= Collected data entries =
#####

(** What the inserts of [AddChannels] do to the tables, whatever the
    driver does: rows are appended to [channel], each one for the user
    and with the slug and the label of one of the labels; when the
    driver fails none of them, every label has its row afterwards. *)
Lemma run_channel_inserts_frame (user_id : Z) (labels : list string) :
  forall (faults : list bool) (d : DB),
  exists (d' : DB) (extra : list ChannelRow),
    fst (run_stmts
           (map (fun label => insert_channel user_id (slug_of ToLower label) label) labels)
           faults (Some d)) = Some d' /\
    users d' = users d /\ post d' = post d /\ postchannel d' = postchannel d /\
    channel d' = channel d ++ extra /\
    Forall (fun r => cr_user_id r = user_id /\
                     exists label, In label labels /\
                                   cr_slug r = slug_of ToLower label /\
                                   cr_label r = label) extra /\
    (Forall (fun b => b = false) faults ->
     forall label, In label labels ->
                   exists r, select_channel d' user_id (slug_of ToLower label) = Some r).
Proof.
  induction labels as [|label rest IH]; intros faults d.
  - exists d, []. cbn. rewrite app_nil_r. repeat split; [constructor|].
    intros _ label [].
  - cbn [map run_stmts].
    set (ins := insert_channel user_id (slug_of ToLower label) label).
    assert (H1 : exists (d1 : DB) (e1 : list ChannelRow),
               snd (exec1 ins (fst (pop faults)) (Some d)) = Some d1 /\
               users d1 = users d /\ post d1 = post d /\ postchannel d1 = postchannel d /\
               channel d1 = channel d ++ e1 /\
               Forall (fun r => cr_user_id r = user_id /\
                                cr_slug r = slug_of ToLower label /\
                                cr_label r = label) e1 /\
               (fst (pop faults) = false ->
                exists r, select_channel d1 user_id (slug_of ToLower label) = Some r)).
    { unfold exec1, ins, insert_channel. destruct (fst (pop faults)).
      - exists d, []. cbn [snd]. rewrite app_nil_r.
        repeat split; [constructor|discriminate].
      - destruct (select_channel d user_id (slug_of ToLower label)) as [r|] eqn:E.
        + exists d, []. cbn [snd]. rewrite app_nil_r.
          repeat split; [constructor|]. intros _. exists r. exact E.
        + eexists. eexists. cbn [snd]. split; [reflexivity|]. cbn.
          repeat split; [repeat constructor|].
          intros _. eexists. unfold select_channel. cbn [channel].
          apply find_app_last.
          * apply find_none_iff. exact E.
          * cbn. rewrite Z.eqb_refl, String.eqb_refl. reflexivity. }
    destruct H1 as [d1 [e1 [-> [Hu1 [Hp1 [Hpc1 [Hc1 [Hf1 Hs1]]]]]]]].
    destruct (IH (snd (pop faults)) d1)
      as [d' [extra [Hrun [Hu [Hp [Hpc [Hc [Hf Hs]]]]]]]].
    exists d', (e1 ++ extra).
    split; [exact Hrun|].
    split; [congruence|]. split; [congruence|]. split; [congruence|].
    split; [rewrite Hc, Hc1, app_assoc; reflexivity|]. split.
    + apply Forall_app. split.
      * eapply Forall_impl; [|exact Hf1]. cbv beta.
        intros r [Ha [Hb Hc']]. split; [exact Ha|].
        exists label. repeat split; [left; reflexivity|exact Hb|exact Hc'].
      * eapply Forall_impl; [|exact Hf]. cbv beta.
        intros r [Ha [l [Hl [Hb Hc']]]]. split; [exact Ha|].
        exists l. repeat split; [right; exact Hl|exact Hb|exact Hc'].
    + intros Hno l [<-|Hl].
      * destruct (pop_no_fault faults Hno) as [Hhd _].
        destruct (Hs1 Hhd) as [r Hr]. exists r.
        exact (select_channel_app d1 d' extra _ _ r Hc Hr).
      * apply (Hs (pop_no_fault_tail faults Hno) l Hl).
Qed.

(** The world [AddChannels] leaves, with what the tables have become. *)
Lemma AddChannels_store (u : User) (names : list string) (w : World) :
  storage_ok w ->
  exists (w' : World) (extra : list ChannelRow),
    AddChannels ToLower u names w = (Ret (reported ToLower u names w, None), w') /\
    prepare_faults w' = [] /\ begin_faults w' = [] /\
    exec_faults w' = snd (run_stmts (channel_stmts ToLower u names)
                                    (exec_faults w) (Some (store w))) /\
    users (store w') = users (store w) /\
    post (store w') = post (store w) /\
    postchannel (store w') = postchannel (store w) /\
    channel (store w') = channel (store w) ++ extra /\
    Forall (fun r => cr_user_id r = Id u /\
                     exists label, In label names /\ label <> "" /\
                                   cr_slug r = slug_of ToLower label /\
                                   cr_label r = label) extra /\
    (no_exec_fault w ->
     forall label, In label names -> label <> "" ->
                   exists r, select_channel (store w') (Id u) (slug_of ToLower label) = Some r).
Proof.
  intros Hok. rewrite (AddChannels_eq ToLower u names w Hok).
  unfold channel_stmts.
  destruct (run_channel_inserts_frame (Id u) (filter nonempty names)
                                      (exec_faults w) (store w))
    as [d' [extra [Hrun [Hu [Hp [Hpc [Hc [Hf Hs]]]]]]]].
  eexists. exists extra. split; [reflexivity|].
  rewrite Hrun. cbn [committed store prepare_faults begin_faults exec_faults].
  split; [exact (proj2 Hok)|]. split; [exact (proj1 Hok)|].
  split; [reflexivity|].
  split; [exact Hu|]. split; [exact Hp|]. split; [exact Hpc|]. split; [exact Hc|].
  split.
  - eapply Forall_impl; [|exact Hf]. cbv beta.
    intros r [Ha [l [Hl [Hb Hc']]]]. split; [exact Ha|].
    apply filter_In in Hl. destruct Hl as [Hl Hne].
    exists l. repeat split; [exact Hl| |exact Hb|exact Hc'].
    intros ->. discriminate.
  - intros Hno label Hl Hne. apply (Hs Hno). apply filter_In. split; [exact Hl|].
    unfold nonempty. apply String.eqb_neq in Hne. rewrite Hne. reflexivity.
Qed.
(** C2, as amended: let a message that passes the filter have the
    identifiers [A; B].  If the processing of A panics, in the fetch, the
    formatting or the send, and the processing of B then succeeds, the
    panic of A is recovered inside respondToIssueMentioned and logged with
    the identifier, handleIncomingMessage returns normally, B is processed
    as it is on its own in the world A left, and the only reply added is
    the post of the ticket fetched for B. *)
Theorem isolation_of_a_panicking_identifier (message : Msg.t) (w : World)
    (A B v : string) (wA' wB' : World) :
  fst (shouldIgnoreMessage message w) = Ret false →
  extractIssueIDs (Msg.Text message) = Some [A; B] →
  let channel := Msg.Channel message in
  let wA := emit (Logged (identified_line A)) w in
  let wB := emit (Logged (identified_line B))
              (emit (Logged (exception_line A v)) wA') in
  respond_body channel A wA = (Panic v, wA') →
  succeeds channel B wB wB' →
  handleIncomingMessage message w = (Ret tt, wB') ∧
  respondToIssueMentioned channel A wA =
    (Ret tt, emit (Logged (exception_line A v)) wA') ∧
  respondToIssueMentioned channel B wB = (Ret tt, wB') ∧
  ∃ newA jira issue api text params ch ts,
    w_trace wB' =
      w_trace w ++ Logged (identified_line A) :: newA ++
        [Logged (exception_line A v); Logged (identified_line B);
         Fetched jira B (Ret issue);
         Posted api channel text params (Ret (ch, ts, None))] ∧
    replies newA = [] ∧
    fst (formatMessage issue wB) = Ret text ∧
    replies (w_trace wB') =
      replies (w_trace w) ++
        [Posted api channel text params (Ret (ch, ts, None))].
Proof.
  intros Hpass Hids channel wA wB HA [HB (e & Hlast & He)].
  assert (respondToIssueMentioned channel A wA =
            (Ret tt, emit (Logged (exception_line A v)) wA')) as HrA.
  { rewrite respondToIssueMentioned_body. unfold defer_recover.
    rewrite HA. unfold log_Printf, log_Print.
    by rewrite exception_line_run. }
  assert (respondToIssueMentioned channel B wB = (Ret tt, wB')) as HrB.
  { rewrite respondToIssueMentioned_body. unfold defer_recover.
    by rewrite HB. }
  split.
  { unfold handleIncomingMessage.
    rewrite (bind_ret _ _ _ _ _ (shouldIgnoreMessage_run message w)).
    rewrite shouldIgnoreMessage_run in Hpass. cbn [fst] in Hpass.
    injection Hpass as ->. rewrite Hids.
    cbn [elems default from_option id for_each].
    erewrite bind_ret;
      [|erewrite bind_ret; [exact HrA | reflexivity]].
    erewrite bind_ret;
      [|erewrite bind_ret; [exact HrB | reflexivity]].
    reflexivity. }
  split; [done |]. split; [done |].
  destruct (respond_body_panic _ _ _ _ _ HA) as (newA & HtrA & HrepA).
  destruct (respond_body_ret _ _ _ _ HB)
    as (jira & issue & api & text & params & res & HtrB & Hfmt).
  assert (∃ ch ts, res = (ch, ts, None)) as (ch & ts & ->).
  { rewrite HtrB in Hlast.
    rewrite last_two in Hlast.
    injection Hlast as <-. destruct res as [[ch ts] [err|]]; [done |].
    by exists ch, ts. }
  exists newA, jira, issue, api, text, params, ch, ts.
  assert (w_trace wB' =
            w_trace w ++ Logged (identified_line A) :: newA ++
              [Logged (exception_line A v); Logged (identified_line B);
               Fetched jira B (Ret issue);
               Posted api channel text params (Ret (ch, ts, None))]) as Htr.
  { rewrite HtrB. unfold wB, emit. cbn [w_trace]. rewrite HtrA.
    unfold wA, emit. cbn [w_trace]. rewrite <- !app_assoc. reflexivity. }
  split; [done |]. split; [done |]. split; [done |].
  rewrite Htr. unfold replies in *.
  rewrite filter_app, filter_bool_cons. cbn [is_reply].
  rewrite filter_app, HrepA, !filter_bool_cons, filter_nil. reflexivity.
Qed.

(** ** The configuration *)


End Dispatch.

(** ** The program on the sample collaborators *)

(** C1, as stated, fails: the tracker cannot be reached for "BAD-1"; the
    message passes the filter and has one identifier, and no reply is
    posted for it. *)
Lemma one_reply_per_identifier_counterexample :
  fst (shouldIgnoreMessage (sample_msg "what about BAD-1?") steady_start)
    = Ret false ∧
  extractIssueIDs (Msg.Text (sample_msg "what about BAD-1?"))
    = Some ["BAD-1"] ∧
  fst (handleIncomingMessage (sample_msg "what about BAD-1?") steady_start)
    = Ret tt ∧
  posts (w_trace
           (snd (handleIncomingMessage (sample_msg "what about BAD-1?")
                   steady_start))) = [] ∧
  logged (w_trace
            (snd (handleIncomingMessage (sample_msg "what about BAD-1?")
                    steady_start))) =
    ["handleMessage: Identified BAD-1 in message";
     "Exception responding to issue BAD-1: dial tcp: connection refused"].
Proof. repeat split; by vm_compute. Qed.

Lemma isolation_of_a_panicking_identifier_witness :
  fst (shouldIgnoreMessage (sample_msg "BAD-1 blocks PROJ-42") steady_start)
    = Ret false ∧
  extractIssueIDs (Msg.Text (sample_msg "BAD-1 blocks PROJ-42"))
    = Some ["BAD-1"; "PROJ-42"] ∧
  handleIncomingMessage (sample_msg "BAD-1 blocks PROJ-42") steady_start =
    (Ret tt,
     snd (respond_body "C024BE91L" "PROJ-42"
            (emit (Logged (identified_line "PROJ-42"))
               (emit (Logged (exception_line "BAD-1"
                                "dial tcp: connection refused"))
                  (snd (respond_body "C024BE91L" "BAD-1"
                          (emit (Logged (identified_line "BAD-1"))
                             steady_start))))))).
Proof.
  split; [reflexivity |]. split; [by vm_compute |].
  refine (proj1 (isolation_of_a_panicking_identifier (Collab := steady)
                   (sample_msg "BAD-1 blocks PROJ-42") steady_start
                   "BAD-1" "PROJ-42" "dial tcp: connection refused"
                   _ _ _ _ _ _)).
  - reflexivity.
  - by vm_compute.
  - by vm_compute.
  - split; [by vm_compute |]. eexists. split; by vm_compute.
Defined.

(** C2, as stated, fails: the transport answers the send for "A-1" with
    an error and accepts the one for "B-2".  The dispatch returns and one
    reply is accepted, but the log has no line for the failure of "A-1":
    the error PostMessage returns is dropped. *)
Lemma send_error_not_logged_counterexample :
  extractIssueIDs (Msg.Text (sample_msg "A-1 and B-2")) = Some ["A-1"; "B-2"] ∧
  fst (handleIncomingMessage (sample_msg "A-1 and B-2") flaky_start)
    = Ret tt ∧
  send_error <$>
    posts (w_trace
             (snd (handleIncomingMessage (sample_msg "A-1 and B-2")
                     flaky_start))) = [Some "rate_limited"; None] ∧
  length (replies (w_trace
             (snd (handleIncomingMessage (sample_msg "A-1 and B-2")
                     flaky_start)))) = 1 ∧
  logged (w_trace
            (snd (handleIncomingMessage (sample_msg "A-1 and B-2")
                    flaky_start))) =
    ["handleMessage: Identified A-1 in message";
     "handleMessage: Identified B-2 in message"].
Proof. repeat split; by vm_compute. Qed.

(** C6, as stated, fails: on a ticket without assignee formatMessage
    panics. *)
Lemma format_nil_assignee_counterexample :
  IssueFields.Assignee (Issue.Fields (sample_issue "NOBODY-7" None)) = None ∧
  formatMessage (sample_issue "NOBODY-7" None) steady_start =
    (Panic "runtime error: invalid memory address or nil pointer dereference",
     steady_start).
Proof. split; by vm_compute. Qed.

Lemma format_three_lines_witness :
  IssueFields.Assignee
    (Issue.Fields (sample_issue "PROJ-42" (Some (JiraUser.mk "Bob"))))
    = Some (JiraUser.mk "Bob") ∧
  fst (formatMessage (sample_issue "PROJ-42" (Some (JiraUser.mk "Bob")))
         steady_start) =
    Ret ("> <https://jira.example.org/browse/PROJ-42|PROJ-42> :traffic_light: *Status:* Open :memo: *Summary:* Login page times out"
         +:+ LF +:+
         "> :bust_in_silhouette: *Creator:* Alice, *Assignee:* Bob"
         +:+ LF +:+
         "> :calendar: *Created:* <!date^1456826400^{date} at {time}|2016-03-01T10:00:00.000+0000>").
Proof.
  split; [reflexivity |].
  rewrite (proj1 (format_three_lines (Collab := steady)
                    (sample_issue "PROJ-42" (Some (JiraUser.mk "Bob")))
                    (JiraUser.mk "Bob") steady_start eq_refl)).
  by vm_compute.
Defined.

(** C7, as stated, fails on two tickets: without assignee formatMessage
    panics and gives no line; with a line feed in the summary the reply
    has four lines. *)
Lemma format_three_lines_counterexample :
  fst (formatMessage (sample_issue "NOBODY-7" None) steady_start) =
    Panic nil_dereference ∧
  ∃ text, fst (formatMessage two_line_issue steady_start) = Ret text ∧
          length (lines text) = 4.
Proof.
  split; [by vm_compute |]. eexists. split; by vm_compute.
Qed.

Lemma filter_depends_on_author_and_subtype_witness :
  Msg.Username (sample_msg "see ABC-1") =
    Msg.Username (Msg.mk "message" "D0PNCRP9N" "U999" "nothing to see"
                    "1456826777.000100" "" "alice" "B7") ∧
  Msg.SubType (sample_msg "see ABC-1") =
    Msg.SubType (Msg.mk "message" "D0PNCRP9N" "U999" "nothing to see"
                   "1456826777.000100" "" "alice" "B7") ∧
  shouldIgnoreMessage (sample_msg "see ABC-1") steady_start =
    shouldIgnoreMessage (Msg.mk "message" "D0PNCRP9N" "U999" "nothing to see"
                           "1456826777.000100" "" "alice" "B7") steady_start.
Proof.
  split; [reflexivity |]. split; [reflexivity |].
  apply (filter_depends_on_author_and_subtype (Collab := steady));
    reflexivity.
Defined.
(** * posflag: the pflag command-line provider of koanf

    A shallow embedding of [providers/posflag/posflag.go] and the
    properties of its [Read], [ReadBytes] and [Watch] methods.

    Go strings are [string]; a Go map [map[string]interface{}] is a
    [gmap string iface]; Go's sized signed integers are integers with a
    range ([sint w]); the [(value, error)] pairs of Go are pairs whose
    second component is an [option error] ([None] is [nil]).  The receiver
    [*Posflag] is threaded through [Read] as explicit state. *)

From stdpp Require Import gmap strings list fin_maps.
From Stdlib Require Import ZArith Lia.

Local Open Scope string_scope.
Local Open Scope list_scope.
Local Open Scope Z_scope.

(** * The program *)

(** ** Go values *)

(** [in_rangeb w z]: [z] fits a signed integer of [w] bits. *)
Definition in_rangeb (w z : Z) : bool :=
  (- 2 ^ (w - 1) <=? z) && (z <? 2 ^ (w - 1)).

(** A Go signed integer of [w] bits ([int8], [int16], [int32], [int64];
    [int] is taken at its 64-bit size). *)
Record sint (w : Z) : Type := SInt {
  sval : Z;
  sval_ok : Is_true (in_rangeb w sval)
}.
Arguments SInt w sval sval_ok : clear implicits.
Arguments sval {w} _.
Arguments sval_ok {w} _.

(** Two's-complement truncation to [w] bits, read back as a signed number. *)
Definition wrap (w z : Z) : Z :=
  (z + 2 ^ (w - 1)) mod 2 ^ w - 2 ^ (w - 1).

(** The Go conversion [int64(i)] of a signed integer [i] of any width:
    the value of [i], truncated to 64 bits. *)
Definition int64 {w : Z} (i : sint w) : Z := wrap 64 (sval i).

(** The zero value of a signed integer type. *)
Definition sint_zero (w : Z) (Hw : Is_true (in_rangeb w 0)) : sint w :=
  SInt w 0 Hw.

Definition zero8 : sint 8 := sint_zero 8 I.
Definition zero16 : sint 16 := sint_zero 16 I.
Definition zero32 : sint 32 := sint_zero 32 I.
Definition zero64 : sint 64 := sint_zero 64 I.

(** Floating-point numbers are only moved, never computed with: they are
    kept as their IEEE bit patterns, in two distinct types. *)
Record float32 : Type := F32 { bits32 : Z }.
Record float64 : Type := F64 { bits64 : Z }.

(** A Go [error] made by [errors.New]; [nil] is [None] of [option error]. *)
Inductive error : Type :=
| errors_New (msg : string).

(** The values an [interface{}] holds in this package: what [Read] stores
    for the recognized flag types, what a value callback may hand back,
    and nested maps. *)
#[warnings="-register-all"]
Inductive iface : Type :=
| VNil
| VInt64 (z : Z)
| VFloat32 (x : float32)
| VFloat64 (x : float64)
| VBool (b : bool)
| VString (s : string)
| VStringSlice (l : list string)
| VIntSlice (l : list Z)
| VMap (m : gmap string iface).

(** ** The pflag collaborator *)

(** [pflag.Value]: the two methods of the interface that [Read] calls. *)
Record pflag_Value : Type := {
  Type_ : string;     (* Value.Type() *)
  String_ : string    (* Value.String() *)
}.

(** [pflag.Flag]: the fields that [Read] reads. *)
Record Flag : Type := {
  Name : string;
  Changed : bool;
  Value : pflag_Value
}.

(** The outcome of a typed lookup inside the flag set. *)
Inductive result (T : Type) : Type :=
| Ok (v : T)
| Err (e : error).
Arguments Ok {T} v.
Arguments Err {T} e.

(** The value of a successful lookup, seen through [g]. *)
Definition result_map {A B : Type} (g : A -> B) (r : result A) : result B :=
  match r with
  | Ok v => Ok (g v)
  | Err e => Err e
  end.

(** The lookup of a flag that the flag set does not have under that
    type. *)
Definition undefined {T : Type} (name : string) : result T :=
  Err (errors_New ("flag accessed but not defined: " +:+ name)).

(** [pflag.FlagSet]: the flags in the order [VisitAll] visits them, and
    the typed lookups behind the [GetXxx] methods. *)
Record FlagSet : Type := {
  formal : list Flag;
  lookupInt : string -> result (sint 64);
  lookupInt8 : string -> result (sint 8);
  lookupInt16 : string -> result (sint 16);
  lookupInt32 : string -> result (sint 32);
  lookupInt64 : string -> result (sint 64);
  lookupFloat32 : string -> result float32;
  lookupFloat64 : string -> result float64;
  lookupBool : string -> result bool;
  lookupStringSlice : string -> result (list string);
  lookupIntSlice : string -> result (list Z)
}.

(** A [GetXxx] method returns [(value, nil)], or the zero value of the
    type and the error. *)
Definition getter {T : Type} (zero : T) (r : result T) : T * option error :=
  match r with
  | Ok v => (v, None)
  | Err e => (zero, Some e)
  end.

Definition GetInt (fs : FlagSet) (name : string) := getter zero64 (lookupInt fs name).
Definition GetInt8 (fs : FlagSet) (name : string) := getter zero8 (lookupInt8 fs name).
Definition GetInt16 (fs : FlagSet) (name : string) := getter zero16 (lookupInt16 fs name).
Definition GetInt32 (fs : FlagSet) (name : string) := getter zero32 (lookupInt32 fs name).
Definition GetInt64 (fs : FlagSet) (name : string) := getter zero64 (lookupInt64 fs name).
Definition GetFloat32 (fs : FlagSet) (name : string) := getter (F32 0) (lookupFloat32 fs name).
Definition GetFloat64 (fs : FlagSet) (name : string) := getter (F64 0) (lookupFloat64 fs name).
Definition GetBool (fs : FlagSet) (name : string) := getter false (lookupBool fs name).
Definition GetStringSlice (fs : FlagSet) (name : string) :=
  getter (@nil string) (lookupStringSlice fs name).
Definition GetIntSlice (fs : FlagSet) (name : string) :=
  getter (@nil Z) (lookupIntSlice fs name).

(** ** The koanf collaborator *)

(** [koanf.Koanf], of which [Read] calls [Exists] only. *)
Record Koanf : Type := {
  Exists : string -> bool
}.

(** ** The provider *)

(** [type Posflag struct]; a [nil] pointer or function field is [None]. *)
Record Posflag : Type := {
  delim : string;
  flagset : FlagSet;
  ko : option Koanf;
  valueCallback : option (string -> string -> string * iface);
  keyNameCallback : option (Flag -> string)
}.

(** [type Option func(p *Posflag)] *)
Definition Option : Type := Posflag -> Posflag.

(** [func Provider(f, delim, ko)] *)
Definition Provider (f : FlagSet) (delim : string) (ko : option Koanf) : Posflag :=
  {| delim := delim; flagset := f; ko := ko;
     valueCallback := None; keyNameCallback := None |}.

(** [func ProviderWithValue(f, delim, ko, cb)] *)
Definition ProviderWithValue (f : FlagSet) (delim : string) (ko : option Koanf)
    (cb : option (string -> string -> string * iface)) : Posflag :=
  {| delim := delim; flagset := f; ko := ko;
     valueCallback := cb; keyNameCallback := None |}.

(** [func ProviderWithOptions(f, delim, options...)] *)
Definition ProviderWithOptions (f : FlagSet) (delim : string)
    (options : list Option) : Posflag :=
  foldl (fun p opt => opt p)
        {| delim := delim; flagset := f; ko := None;
           valueCallback := None; keyNameCallback := None |}
        options.

(** [func ParentKoanf(ko) Option] *)
Definition ParentKoanf (k : option Koanf) : Option := fun p =>
  {| delim := delim p; flagset := flagset p; ko := k;
     valueCallback := valueCallback p; keyNameCallback := keyNameCallback p |}.

(** [func ValueCallback(cb) Option] *)
Definition ValueCallback (cb : option (string -> string -> string * iface)) : Option :=
  fun p =>
  {| delim := delim p; flagset := flagset p; ko := ko p;
     valueCallback := cb; keyNameCallback := keyNameCallback p |}.

(** [func RenameCallback(cb) Option] *)
Definition RenameCallback (cb : option (Flag -> string)) : Option := fun p =>
  {| delim := delim p; flagset := flagset p; ko := ko p;
     valueCallback := valueCallback p; keyNameCallback := cb |}.

(** ** Delimited keys *)

(** Go's [strings.Split(s, sep)] for a non-empty [sep]: the pieces of [s]
    between the occurrences of [sep], found from left to right.  [skip]
    counts the characters of an occurrence still to be passed over. *)
Fixpoint genSplit (sep : string) (skip : nat) (s : string) : list string :=
  match s with
  | EmptyString => [EmptyString]
  | String c s' =>
      match skip with
      | S n => genSplit sep n s'
      | O =>
          if String.prefix sep s
          then EmptyString :: genSplit sep (Nat.pred (String.length sep)) s'
          else match genSplit sep O s' with
               | tok :: rest => String c tok :: rest
               | [] => [String c EmptyString]
               end
      end
  end.

(** [lo <= c <= hi], on the value of the byte [c]. *)
Definition between (lo hi : N) (c : Ascii.ascii) : bool :=
  ((lo <=? Ascii.N_of_ascii c) && (Ascii.N_of_ascii c <=? hi))%N.

(** The table [first] of Go's package [utf8] together with its accept
    ranges: for the first byte of a sequence of several bytes, the length
    of the sequence and the range of its second byte; [None] for an ASCII
    byte and for a byte that starts no sequence. *)
Definition first (s0 : Ascii.ascii) : option (nat * N * N) :=
  if between 0xC2 0xDF s0 then Some (2%nat, 0x80, 0xBF)%N
  else if between 0xE0 0xE0 s0 then Some (3%nat, 0xA0, 0xBF)%N
  else if between 0xE1 0xEC s0 then Some (3%nat, 0x80, 0xBF)%N
  else if between 0xED 0xED s0 then Some (3%nat, 0x80, 0x9F)%N
  else if between 0xEE 0xEF s0 then Some (3%nat, 0x80, 0xBF)%N
  else if between 0xF0 0xF0 s0 then Some (4%nat, 0x90, 0xBF)%N
  else if between 0xF1 0xF3 s0 then Some (4%nat, 0x80, 0xBF)%N
  else if between 0xF4 0xF4 s0 then Some (4%nat, 0x80, 0x8F)%N
  else None.

(** The width that Go's [utf8.DecodeRuneInString(s)] returns: the number
    of bytes of the UTF-8 sequence that [s] starts with, 1 for a byte
    that starts no valid sequence, 0 for the empty string. *)
Definition rune_width (s : string) : nat :=
  match s with
  | EmptyString => 0
  | String s0 rest =>
      match first s0 with
      | None => 1
      | Some (sz, lo, hi) =>
          if (String.length s <? sz)%nat then 1
          else
            match rest with
            | EmptyString => 1
            | String s1 rest1 =>
                if negb (between lo hi s1) then 1
                else if (sz <=? 2)%nat then 2
                else
                  match rest1 with
                  | EmptyString => 1
                  | String s2 rest2 =>
                      if negb (between 0x80 0xBF s2) then 1
                      else if (sz <=? 3)%nat then 3
                      else
                        match rest2 with
                        | EmptyString => 1
                        | String s3 _ =>
                            if negb (between 0x80 0xBF s3) then 1 else 4
                        end
                  end
            end
      end
  end.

#####

= What you should do =
All lines above from the one holding "(** C6, as stated, fails: on" to the one holding "steady_start).", inclusive, are to be copied exactly; no other line is wanted.

= Written solution =
(** C6, as stated, fails: on a ticket without assignee formatMessage
    panics. *)
Lemma format_nil_assignee_counterexample :
  IssueFields.Assignee (Issue.Fields (sample_issue "NOBODY-7" None)) = None ∧
  formatMessage (sample_issue "NOBODY-7" None) steady_start =
    (Panic "runtime error: invalid memory address or nil pointer dereference",
     steady_start).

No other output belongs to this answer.